2 Dec 2007, Comments Off on Girl Germs at the Capitol

Girl Germs at the Capitol

Author: Helen

I took Girlchild to the Germaine Greer lecture on Jane Austen on Wednesday night. It was part of the Jane Austen and Comedy conference organised by Laura. I’d expected to have to drag this Millenial along under gentle duress, eyes rolling, in the hope that she might be intrigued in spite of expectations, and that she’d look back on it as an interesting experience, hearing a public lecture from one of our most prominent intellectuals and shit-stirrers. How I underestimated that girl. She, like, totally got it at once, came cheerfully and willingly and listened attentively (with the odd chuckle), despite not being a huge Austen fan.

Shameful confession: I’ve never been inside the Capitol Theatre before. The theatre itself is a larger than life personality which would upstage a lesser speaker. It was nice to hear a voice say hello in the queue outside and turn around to see Genevieve from Reeling and Writhing, who I’d met at a couple of blogmeets.
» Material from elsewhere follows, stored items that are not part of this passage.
(** A run that was read, of the scope of the user, that is not over, nor one of a
    synchronisation, and holds no lease; it is [r0] as it was read. *)
Record chosen (F : list event) (id : string) (r0 : Row) : Prop := mkChosen {
  ch_read : ∃ t, Wrote t t ∈ F ∧ t !! id = Some r0;
  ch_scope : ∃ tenant_id workspace_id tenant workspace, _scope user = Ok (tenant_id, workspace_id)
    ∧ uuid tenant_id = Some tenant ∧ uuid workspace_id = Some workspace
    ∧ r_tenant_id r0 = Some tenant ∧ r_workspace_id r0 = Some workspace;
  ch_status : lower (r_status r0) ∈ CANDIDATE_STATUSES;
  ch_early : pre_airflow_verdict (row_of id r0) = None }.

(** The row is still of the scope it was read in, and as it was read. *)
Definition same_scope (r0 r : Row) : Prop := r_tenant_id r = r_tenant_id r0 ∧ r_workspace_id r = r_workspace_id r0.
Definition as_read (r0 r : Row) : Prop :=
  same_scope r0 r ∧ lower (r_status r) = lower (r_status r0) ∧ r_started_at r = r_started_at r0 ∧ r_fencing_token r = r_fencing_token r0.

(** The time it goes by. *)
Definition looked_at (F : list event) (at_ : instant) : Prop := match now with Some n => at_ = n | None => Timed at_ ∈ F end.

(** What may be written of a class of runs, on what came before. *)
Record justified (F : list event) (id : string) (r0 : Row) (c : classification) : Prop := mkJustified {
  j_chosen : chosen F id r0;
  j_allowed : c ∈ (if is_nil allowed then DEFAULT_ALLOWED_CLASSES else allowed);
  j_evidence : ∃ checked_at, looked_at F checked_at ∧ evidence F (row_of id r0) checked_at threshold DEFAULT_MISSING_GRACE c }.

Inductive recovery_write (F : list event) (t : Table) : Table → Prop :=
  (** The run is closed, when it is still as it was read; one that Airflow had has been
      stopped there, as was asked. *)
  | closes id r0 r c at_ reconciliation recovery :
      justified F id r0 c → c ∈ MARK_FAILED_CLASSES →
      (c ∈ STALLED_CLASSES → neutralize = true ∧ stopped F (row_of id r0)) →
      t !! id = Some r → as_read r0 r → Timed at_ ∈ F →
      recovery_write F t (<[id := close_stuck at_ reconciliation recovery RECOVERY_MESSAGE r]> t)
  (** The state that Airflow says is taken, when the status is still what it was. *)
  | ends id r0 r status at_ started finished duration :
      justified F id r0 AIRFLOW_TERMINAL → status_said F (row_of id r0) status → get "found" status ≠ PBool false →
      t !! id = Some r → same_scope r0 r → Timed at_ ∈ F →
      let before := normalize_airflow_state (Some (r_status r0)) in
      let observed := normalize_airflow_state (text_of (get "state" status)) in
      lower (r_status r) = lower before →
      recovery_write F t (<[id := observe at_ (advance_pipeline_status (PStr before) (PStr observed)) observed started finished duration r]> t)
  (** What was closed is given back, as it was. *)
  | gives_back id r t0 t1 at_ reconciliation recovery :
      Wrote t0 t1 ∈ F → t0 !! id = Some r → t1 !! id = Some (close_stuck at_ reconciliation recovery RECOVERY_MESSAGE r) →
      recovery_write F t (<[id := r]> t).

Definition allowed_write (F : list event) (t t' : Table) : Prop := t' = t ∨ apply = true ∧ recovery_write F t t'.
Abbreviation learns := (learns allowed_write).

Lemma unchanged_allowed F t : allowed_write F t t.
Proof. by left. Qed.

Lemma justified_mono F F' id r0 c : F ⊆ F' → justified F id r0 c → justified F' id r0 c.
Proof.
  intros H [[(t & Ht & Hr) Hs Hst He] Ha (at_ & Hl & Hev)]. split; [split; [exists t; by split; [apply H|]|done..]|done|].
  exists at_. split; [unfold looked_at in *; destruct now; [done|by apply H]|by eapply evidence_mono].
Qed.

(** *** The statements *)

Lemma candidate_status r0 : lower (r_status r0) ∈ CANDIDATE_STATUSES → normalize_pipeline_status (PStr (r_status r0)) = lower (r_status r0).
Proof.
  intros H. unfold normalize_pipeline_status, py_or. assert (Hne : nonempty (lower (r_status r0)) = true ∧ strip (lower (r_status r0)) = lower (r_status r0)).
  { revert H. generalize (lower (r_status r0)). apply Forall_forall. by repeat constructor. }
  rewrite nonempty_lower in Hne. destruct Hne as [Hne Hst]. rewrite (proj2 (truthy_str _)) by by apply nonempty_true. cbn [py_str].
  rewrite <- strip_lower, Hst, nonempty_lower, Hne. done.
Qed.

Lemma run_id_row id r : run_id_of (row_of id r) = id.
Proof. apply (str_or_empty_str id). Qed.

(** The policies and the clauses together keep a statement to the scope of the row. *)
Lemma scoped tenant workspace a b r :
  cast_scope uuid (Some (tenant, workspace)) = Ok (a, b) →
  omega_rls_workspace_matches (mkSession tenant workspace) r = true → r_tenant_id r = a →
  r_tenant_id r = Some tenant ∧ r_workspace_id r = Some workspace.
Proof.
  unfold cast_scope, cast_uuid. destruct (uuid tenant) as [x|]; [|done]. cbn. destruct (uuid workspace) as [y|]; [|done]. cbn.
  intros [= <- <-] H Hx. unfold omega_rls_workspace_matches, is_setting in H. rewrite Hx in H. simpl in H.
  rewrite !andb_true_iff, !bool_decide_eq_true in H. destruct H as ((_ & ?) & (_ & ?)). by rewrite Hx.
Qed.

Lemma close_statement F id r0 at_ a b message t o t' : chosen F id r0 →
  recover_update_sql uuid jsonb at_ (run_id_of (row_of id r0)) (default "None" (c_tenant (row_of id r0))) (default "None" (c_workspace (row_of id r0)))
    (normalize_pipeline_status (get "status" (cols (c_row (row_of id r0))))) (started_at (c_row (row_of id r0)))
    (c_fencing_token (row_of id r0)) a b message t = Ok (o, t') →
  o = None ∧ t' = t
  ∨ ∃ r a b, t !! id = Some r ∧ as_read r0 r ∧ o = Some (close_stuck at_ a b message r) ∧ t' = <[id := close_stuck at_ a b message r]> t.
Proof.
  intros [_ (tenant_id & workspace_id & tenant & workspace & _ & _ & _ & Ht & Hw) Hst _] H.
  assert (E1 : default "None" (c_tenant (row_of id r0)) = tenant) by (simpl; by rewrite Ht).
  assert (E2 : default "None" (c_workspace (row_of id r0)) = workspace) by (simpl; by rewrite Hw).
  rewrite run_id_row, E1, E2 in H. change (get "status" _) with (PStr (r_status r0)) in H. rewrite candidate_status in H by done.
  unfold recover_update_sql in H. apply bind_ok in H as ([x y] & Hcast & H). apply bind_ok in H as (a' & _ & H).
  apply bind_ok in H as (b' & _ & [= H]). simpl in H.
  destruct (update_where_cases (mkSession tenant workspace) id (λ r, bool_decide (r_tenant_id r = x) && bool_decide (r_workspace_id r = y)
    && bool_decide (lower (r_status r) = lower (r_status r0)) && bool_decide (r_started_at r = r_started_at r0) && (r_fencing_token r =? r_fencing_token r0))
    (close_stuck at_ a' b' message) t) as [E|(r & Hr & Hs & Hp & E)]; rewrite E in H; injection H as <- <-; [by left|right].
  exists r, a', b'. split_and!; try done. rewrite !andb_true_iff, !bool_decide_eq_true, Z.eqb_eq in Hp.
  destruct Hp as ((((Hx & _) & ?) & ?) & ?). destruct (scoped _ _ _ _ _ Hcast Hs Hx) as [? ?]. unfold as_read, same_scope. by rewrite Ht, Hw.
Qed.

(** A run is closed, and given back when the audit fails. *)
Lemma learns_close F id r0 p actor digest neutralized :
  apply = true → p_row p = row_of id r0 → justified F id r0 (v_class (p_verdict p)) → v_class (p_verdict p) ∈ MARK_FAILED_CLASSES →
  (v_class (p_verdict p) ∈ STALLED_CLASSES → neutralize = true ∧ stopped F (row_of id r0)) →
  learns F (_apply_mark_failed uuid jsonb (λ d, watch (record_event d)) (p_row p) (p_verdict p) (p_truth p) actor neutralized digest)
    (λ _ _, True).
Proof.
  intros Ha -> Hj Hc Hstop w HF Hl. unfold _apply_mark_failed. simpl. destruct (clock (inner w)) as [at_ i]. cbn [fst snd runs].
  set (F1 := Timed at_ :: events w). assert (H1 : F ⊆ F1) by set_solver.
  destruct (recover_update_sql _ _ _ _ _ _ _ _ _ _ _ _ _) as [[o t']|e] eqn:E; [|split_and!; [set_solver|done..]].
  apply (close_statement F1 id r0) in E; [|by eapply j_chosen, justified_mono].
  assert (Hcl : allowed_write F1 (runs i) t').
  { destruct E as [[_ ->]|(r & a & b & Hr & Has & _ & ->)]; [by left|right]. split; [done|].
    eapply closes; [by eapply justified_mono|done| |done|done|by left]. intros Hst. destruct (Hstop Hst). split; [done|by eapply stopped_mono]. }
  destruct E as [[-> _]|(r & a & b & Hr & _ & -> & Ht)]; [split_and!; [set_solver|done..]|].
  cbn [inner] in Hr. unfold watch. cbn [inner events]. rewrite run_id_row. unfold rolled_back. rewrite Hr.
  destruct (record_event _ (set_runs t' i)) as [[[]|e] i2]; simpl; (split; [set_solver|split; [|done]]); [by split|].
  split; [|by split]. right. split; [done|]. eapply gives_back; [by left|exact Hr|]. rewrite Ht. apply lookup_insert_eq.
Qed.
If you didn’t want girl cooties, it was the wrong place for you. I was amused to see that the crowd was overwhelmingly biased to women my age or older, and that many of them – Genevieve included – had the same idea of bringing a daughter along. Initiating them into TEH HIVEMIND. (Tim T was in the audience, but I didn’t spot him.)
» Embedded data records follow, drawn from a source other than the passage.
(* ===== verification/WorkflowRoutes.v ===== *)
(** The routes of the workflows (console/app/routers/copilot_workflows.py): creating one,
    planning it with the model, and the executor behind the permissions of its user.  The
    session cookie and its CSRF token are checked before. *)
From S2P Require Import Prelude PyStr PyVal PyTime PyIo PyUuid Permissions ToolPolicy PipelineRuns Workflow.

Open Scope Z_scope.

Definition _MAX_INTENT_LEN : nat := 1000.
Definition MAX_PLAN_STEPS : nat := 8.

(** ** Plans *)

(** [_DESTRUCTIVE_TOOL_RE]: a word of the list after the start, a dot or an underscore,
    and no word character after it. *)
Definition DESTRUCTIVE_WORDS : list string :=
  ["delete"; "drop"; "truncate"; "set_variable"; "create_dag"; "destroy"; "wipe"; "reset"].
Definition is_word (c : ascii) : bool := is_alnum c || bool_decide (c = "_"%char).
Definition word_ends (s : string) : bool := match s with "" => true | String c _ => negb (is_word c) end.
Definition destructive_here (s : string) : bool :=
  existsb (λ word, startswith word s && word_ends (sdrop (slen word) s)) DESTRUCTIVE_WORDS.
Fixpoint destructive_after (s : string) : bool :=
  match s with
  | "" => false
  | String c s => (mem c ["."%char; "_"%char] && destructive_here s) || destructive_after s
  end.
Definition _DESTRUCTIVE_TOOL_RE (name : string) : bool := destructive_here (lower name) || destructive_after (lower name).

(** [re.search] takes a text only. *)
Definition _is_destructive_tool (name : pyval) : res bool :=
  if negb (truthy name) then Ok false
  else match name with PStr s => Ok (_DESTRUCTIVE_TOOL_RE s) | _ => raise TypeError "" end.

(** [re.search(r"\[.*\]", s, DOTALL)]: from the first opening bracket to the last closing one. *)
Fixpoint until_last (c : ascii) (s : string) : option string :=
  match s with
  | "" => None
  | String d s =>
      match until_last c s with
      | Some t => Some (String d t)
      | None => if bool_decide (d = c) then Some (one d) else None
      end
  end.
Fixpoint from_first (c : ascii) (s : string) : option string :=
  match s with
  | "" => None
  | String d s' => if bool_decide (d = c) then Some s else from_first c s'
  end.
Definition bracketed (s : string) : option string :=
  match from_first "["%char s with
  | Some (String c rest) => String c <$> until_last "]"%char rest
  | _ => None
  end.

Section Routes.
Context {Hrepr : PyRepr}.
Context (uuid : string → option string) (json_loads : string → res pyval) (jsonb : pyval → res pyval) (jsonb_text : pyval → string).

(** An item of the array, the [i]th; none when it is dropped. *)
Definition parse_item (i : Z) (v : pyval) : res (option pydict) :=
  match v with
  | PDict item =>
      description ← strip_value (py_or (get "description" item) (PStr ""));
      if negb (nonempty description) then Ok None
      else
        let raw_tool := py_or (get "tool" item) PNone in
        destructive ← _is_destructive_tool raw_tool;
        Ok (Some (mkdict [("step", default (PInt i) (dget "step" item)); ("description", PStr (stake 500 description));
                          ("tool", if destructive : bool then PNone else raw_tool);
                          ("args", match get "args" item with PDict d => PDict d | _ => PDict [] end)]))
  | _ => Ok None
  end.
Fixpoint parse_items (i : Z) (l : list pyval) : res (list pydict) :=
  match l with
  | [] => Ok []
  | v :: l => item ← parse_item i v; rest ← parse_items (i + 1) l; Ok (match item with Some d => d :: rest | None => rest end)
  end.

Definition _parse_plan_json (raw : string) : res (list pydict) :=
  let s := strip raw in
  let parsed :=
    match json_loads s with
    | Ok v => Some v
    | Raise _ =>
        match bracketed s with
        | Some m => match json_loads m with Ok v => Some v | Raise _ => None end
        | None => None
        end
    end in
  match parsed with Some (PList l) => parse_items 1 (take MAX_PLAN_STEPS l) | _ => Ok [] end.

(** [tool.split(".", 1)[1] if "." in tool else tool]. *)
Definition bare_name (tool : string) : string := match split_at "." tool with Some (_, b) => b | None => tool end.

Definition human_review (idx : Z) (step : pydict) : res pydict :=
  description ← strip_value (default (PStr "") (dget "description" step));
  Ok (dupdate step (mkdict [("step", default (PInt idx) (dget "step" step)); ("tool", PNone); ("args", PDict []);
                            ("description", PStr (description +:+ " (requiere aprobacion humana)"))])).

Definition validate_step (idx : Z) (step : pydict) (tool_meta : list (string * pydict)) : res pydict :=
  let args := match get "args" step with PDict d => PDict d | _ => PDict [] end in
  if negb (truthy (get "tool" step)) then Ok (dset "args" args (dset "tool" PNone step))
  else
    let tool := py_str (get "tool" step) in
    match afind tool tool_meta with
    | None => raise (HTTPException 502) ("planner emitted unavailable tool: " +:+ tool)
    | Some meta =>
        let bare := bare_name tool in
        let risk := risk_of bare in
        if truthy (get "requires_approval" (classify_tool bare)) || mem risk ["write"; "destructive"] then human_review idx step
        else
          match validate_tool_args bare args
                  (py_or (get "input_schema" meta) (PDict (mkdict [("type", PStr "object"); ("properties", PDict [])]))) risk with
          | Ok clean => Ok (dset "args" (PDict clean) (dset "tool" (PStr tool) step))
          | Raise e =>
              if exn_isa (exn_cls e) ToolPolicyError
              then raise (HTTPException 502) ("planner emitted invalid args for " +:+ tool +:+ ": " +:+ exn_msg e) else Raise e
          end
    end.
Fixpoint validate_steps (idx : Z) (plan : list pydict) (tool_meta : list (string * pydict)) : res (list pydict) :=
  match plan with
  | [] => Ok []
  | step :: plan => step ← validate_step idx step tool_meta; rest ← validate_steps (idx + 1) plan tool_meta; Ok (step :: rest)
  end.
Definition _validate_planned_steps (plan : list pydict) (tool_meta : list (string * pydict)) : res (list pydict) :=
  validate_steps 1 (take MAX_PLAN_STEPS plan) tool_meta.

Context {W : Type} {Hworld : WorkflowWorld W}.

(** ** The planner *)

(** The tools of every server, by their full names; those of a server that fails are left out. *)
Definition tools_of (server : pyval) : io W (list (string * pydict)) :=
  match server with
  | PDict d =>
      handling
        (match dget "id" d with
         | Some id =>
             tools ← list_tools (py_str id);
             mret (omap (λ t, match as_dict t with
                              | Some t => if truthy (get "name" t) then Some (py_str id +:+ "." +:+ py_str (get "name" t), t) else None
                              | None => None
                              end) tools)
         | None => raises KeyError "id"
         end)
        (λ _, mret [])
  | _ => mret []
  end.
Fixpoint tools_of_all (servers : list pyval) : io W (list (string * pydict)) :=
  match servers with
  | [] => mret []
  | server :: servers => tools ← tools_of server; rest ← tools_of_all servers; mret (tools ++ rest)%list
  end.
Definition available_tools : io W (list (string * pydict)) :=
  handling (servers ← list_servers; tools_of_all servers) (λ _, mret []).

(** [tool_meta]: of two tools of the same full name, the last. *)
Definition meta_of (tools : list (string * pydict)) : list (string * pydict) :=
  foldl (λ m kt, aput kt.1 kt.2 m) [] tools.

Definition LF : string := one (ascii_of_N 10).
Definition planner_message (intent : string) (names : list string) : string :=
  "Objetivo del usuario: " +:+ intent +:+ LF +:+ LF +:+ "Tools MCP disponibles (" +:+ str_of_Z (Z.of_nat (length names)) +:+ "):" +:+ LF
  +:+ join LF ((λ t, "- " +:+ t) <$> take 50 names).
Definition _llm_plan (intent : string) (names : list string) : io W (list pydict) :=
  reply ← chat (planner_message intent names);
  of_res (_parse_plan_json (str_or_empty reply)).

(** The steps of a plan that was claimed. *)
Fixpoint insert_steps (s : Session) (workflow_id : string) (tenant workspace : option string) (idx : Z) (plan : list pydict) : io W unit :=
  match plan with
  | [] => mret tt
  | step :: plan =>
      _ ← statement (λ _ t,
            description ← text_param (get "description" step);
            tool ← text_param (get "tool" step);
            args ← jsonb (get "args" step);
            t ← insert_step s workflow_id idx (new_step (default "" description) tool args tenant workspace) t; Ok (tt, t));
      insert_steps s workflow_id tenant workspace (idx + 1) plan
  end.

Definition planning (user : Z) (tenant : option string) (workspace : string) (r : Run) : bool :=
  owned user tenant workspace r && bool_decide (run_status r = "planning").

Definition claim_plan (s : Session) (workflow_id : string) (user : pydict) (plan : list pydict) : io W unit :=
  u ← of_res (user_id user);
  '(tenant, workspace) ← of_res (scope_arguments uuid user);
  stored ← of_res (jsonb (PList (PDict <$> plan)));
  claimed ← updating (λ _ t, update_run s workflow_id (planning u tenant workspace) (with_plan stored) t);
  if negb claimed then raises (HTTPException 409) "Workflow already planned or finished"
  else insert_steps s workflow_id tenant (Some workspace) 0 plan.

Definition plan_workflow (workflow_id : string) (user : pydict) : io W (list pydict) :=
  run ← scoped_db_for_user user (λ s, query (select_owned uuid s workflow_id user));
  match run with
  | None => raises (HTTPException 404) "Workflow not found"
  | Some run =>
      if negb (bool_decide (run_status run = "planning")) then raises (HTTPException 409) "Workflow already planned or finished"
      else
        tools ← available_tools;
        plan ← handling (_llm_plan (run_intent run) tools.*1) (λ _, raises (HTTPException 502) "planner LLM call failed");
        if Nat.eqb (length plan) 0 then raises (HTTPException 502) "planner returned empty plan"
        else
          plan ← of_res (_validate_planned_steps plan (meta_of tools));
          _ ← scoped_db_for_user user (λ s, claim_plan s workflow_id user plan);
          _ ← record_event (event_of user "copilot.workflow.plan" workflow_id "success"
                              (PDict (mkdict [("steps", PInt (Z.of_nat (length plan)))])) false);
          mret plan
  end.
“Check out the estrogen level in this place,” said Girlchild. I wondered if we’d all start menstruating at the same time the next day. Hell, with this many women in one room, the men would be, too.

Germaine Greer has an image in the popular mind as a ballbusting terror on wheels. It doesn’t reflect her real-life persona, as most of the people who read here would know. She’s like your favourite auntie, the generous and funny one who nevertheless doesn’t take any crap from anyone, and might come out with Outrageous Remarks after a few sherries. “Hello, there,” said a sweet voice to kick off the lecture. She spoke self-deprecatingly of not doing written lectures very much, but aiming to please anyway, and her disappointment at not being able to see our faces because of the stage lighting. She took us on a magical mystery tour around the Bildungsroman (with reference to The Getting of Wisdom and Mansfield Park), the eighteenth century, Colin Firth’s wet shirt (she’s over it); Why she doesn’t write fiction herself; Psychoanalysing Fanny Price in Mansfield Park; the invention of scottishness, Percy Shelley, and many other fascinating side trips, rather like the alleyways of Melbourne into which we spilled afterwards – you never know what you’ll find, but like Greer, you always return to the firm grid of Bourke/Elizabeth/Swanston which keeps us on topic.

Maybe shamefully, I was hoping for a hint of controversy – a provocative remark, a hint of intellectual stoush maybe – and blow me down if Pamela Bone didn’t stand up right at the very end, in question time, and ask why, if Germaine was able to talk about the patriarchal structures binding Fanny Price and other female heroines, why she wasn’t … I forget here what she was actually advocating Greer do at the time, but anyway, feminists aren’t doing enough.

I recognise not everyone frequents the same corner of the blogosphere, so if you don’t immediately recognise this popular strawargument, I’ve blogged it before here, and you can find much robust discussion (cough) here and here.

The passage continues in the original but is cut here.